The reaction of the other parent is heightened tenfold when you separate. You may have taken the kids to the beach, and you all got eaten alive by sand flies resulting in the kids been covered in bites. If that occurred whilst you were still together the other parent would have accepted that this is an unfortunate situation out of your control and if they had taken the kids to the beach, they may have had the same incident. Common sense, right? Well after separation, if the kids are dropped back to the other parent and the bites were discovered on the children you may find you are bombarded with abusive texts or phone call on how incompetent you were as a parent to let that happen!


As a parent, your own feeling of dread can occur when things like this happen overwhelming you as you know that the other parent is going to go off the deep end, interrogate you, chastise you and let you know what a bad parent they think you are. It seems so unfair.


There may have been an incident where your child has tried to take something out of the oven and accidently burnt the top of their hand on the rack causing a burn. You hurriedly run their hand under the cold running water whilst grappling for an ice pack out of the freezer, all the while fretting how the coparent is going to react. If this happened whilst you were together the other parent would help soothe and calm the situation knowing it was an accident. Now that you have separated it can escalate into a call to child services to investigate for negligence.


So how do you reduce the stress and the impact of your coparent’s reaction after an incident with your child?


There are 5 key tips to reduce coparenting conflict after child accidents;


1. Plan ahead

Have safety as a key priority on your mind to think ahead on what could happen to try and avoid it. For examples above, take insect repellent in your beach bag along with sunscreen whenever you go to the beach or the park and apply it to the kids when you arrive. Remind the kids if they need something taken out of the oven to ask you to do it to avoid an accident.

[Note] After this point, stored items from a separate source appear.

(* ===== verification/Coordination.v ===== *)
(** Coordination between the processes: the idempotency store
    ([infrastructure/redis_idempotency.py]), the distributed lock
    ([infrastructure/redis_lock.py]) and the rate limiter
    ([infrastructure/redis_rate_limit.py]), in Redis and in the memory of one process.

    Time is in microseconds; one clock serves Redis and the processes. *)

From stdpp Require Import base list strings gmap pretty relations.
From Stdlib Require Import ZArith Lia.
From S2P Require Import Prelude RedisStore.

Open Scope string_scope.
Open Scope Z_scope.

(** [int(seconds * 1000)] of a number of seconds; the time in milliseconds. *)
Definition in_milliseconds (s : Z) : Z := s * 1000.
Definition now_ms (now : Z) : Z := now / 1000.

(** * Idempotency *)

Definition ttl_seconds (n : Z) : Z := Z.max 1 n.
Definition failed_ttl (n : Z) : Z := Z.min (ttl_seconds n) 60.

Module RedisIdempotency.
Section redis.
Context {R : Type} `{RedisStore R}.

(** The Lua script [_BEGIN_LUA]. *)
Definition begin (ttl : Z) (key : string) (now : Z) (s : R) : bool * R :=
  let current := string_of (entry_at now key s) in
  if bool_decide (current = None) || bool_decide (current = Some "failed")
  then (true, set_px now key "processing" (in_milliseconds (ttl_seconds ttl)) s)
  else (false, s).

Definition complete (ttl : Z) (key : string) (now : Z) (s : R) : R :=
  set_px now key "completed" (in_milliseconds (ttl_seconds ttl)) s.
Definition fail (ttl : Z) (key : string) (now : Z) (s : R) : R :=
  set_px now key "failed" (in_milliseconds (failed_ttl ttl)) s.
Definition get (key : string) (now : Z) (s : R) : option string := string_of (entry_at now key s).
End redis.
End RedisIdempotency.

Module LocalIdempotency.
(** [_items] *)
Abbreviation items := (gmap string (string * Z)).

Definition begin (ttl : Z) (key : string) (now : Z) (s : items) : bool * items :=
  if match s !! key with Some (_, expires) => now <? expires | None => false end
  then (false, s)
  else (true, <[key := ("processing", now + seconds (ttl_seconds ttl))]> s).

Definition complete (ttl : Z) (key : string) (now : Z) (s : items) : items :=
  <[key := ("completed", now + seconds (ttl_seconds ttl))]> s.
Definition fail (ttl : Z) (key : string) (now : Z) (s : items) : items :=
  <[key := ("failed", now + seconds (failed_ttl ttl))]> s.

Definition get (key : string) (now : Z) (s : items) : option string * items :=
  match s !! key with
  | Some (status, expires) => if expires <=? now then (None, delete key s) else (Some status, s)
  | None => (None, delete key s)
  end.
End LocalIdempotency.

(** * The distributed lock *)

Section lock.
Context {R : Type} `{RedisStore R}.

(** [RedisDistributedLock] *)
Record distributed_lock := DistributedLock {
  lock_key : string;
  lock_ttl_ms : Z;
  lock_token : string;
  lock_acquired : bool;
}.

(** The constructor clamps the TTL. *)
Definition new_lock (key : string) (ttl_ms : Z) (token : string) : distributed_lock :=
  DistributedLock key (Z.max 100 ttl_ms) token false.

(** Assignment to [self.acquired]. *)
Definition set_acquired (b : bool) (l : distributed_lock) : distributed_lock :=
  DistributedLock (lock_key l) (lock_ttl_ms l) (lock_token l) b.

(** One attempt of [acquire]. *)
Definition try_acquire (l : distributed_lock) (now : Z) (s : R) : bool * R :=
  set_nx_px now (lock_key l) (lock_token l) (lock_ttl_ms l) s.

Definition holds (l : distributed_lock) (now : Z) (s : R) : bool :=
  bool_decide (string_of (entry_at now (lock_key l) s) = Some (lock_token l)).

(** [renew] is the Lua script [_RENEW_LUA]; [release] the script [_RELEASE_LUA], for a lock
    that believes itself acquired. *)
Definition renew (l : distributed_lock) (now : Z) (s : R) : bool * R :=
  if holds l now s then (true, pexpire now (lock_key l) (lock_ttl_ms l) s) else (false, s).
Definition release (l : distributed_lock) (now : Z) (s : R) : bool * (distributed_lock * R) :=
  if negb (lock_acquired l) then (false, (l, s))
  else if holds l now s then (true, (set_acquired false l, del_key now (lock_key l) s))
  else (false, (set_acquired false l, s)).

2. Take appropriate action

If an incident occurs ensure that you take action to try to remedy the situation such as obtain some medication for the sand fly bites or take the child to the medical centre or hospital based on degree of burn to get medical attention. Your action can make all the difference if you end up having to justify your actions to child services.


3. Future Mitigation

Replay the incident in your mind and think about how it could have been avoided so that you can reduce the risk of it occurring again. Most coparents want to be reassured that this won’t re-occur so it is vital that you have a strategy to articulate to them to de-escalate the situation.


4. Don’t try to hide it

The worst thing you can do is have the coparent discover the incident themselves. They are more likely to react if they find the child has bites all over their body or a burn mark on their hand. At handover, outline what has happened, what you did about it and how you will prevent it in the future. This can put the other parent’s mind at ease that this is an isolated case as measures will be put in place to avoid it happening in the future.


5. Reality Test Reaction

If you are the parent receiving the child at handover and there has been an incident where they may have got hurt, make sure you think about whether this could have happened to you too when the kids are in your care.


It is important to reflect on how the incident was handled, whether the parent took care of the child when the incident happened, has thought through how to avoid it in the future and how you may have reacted pre-separation.


Remind yourself that your coparent loves the children just as much as you do and accidents can occur with whichever parent the child is with. Always think that the other parent doesn’t intentionally allow the child to be hurt, accidents happen.


Remember, it can happen on your watch too!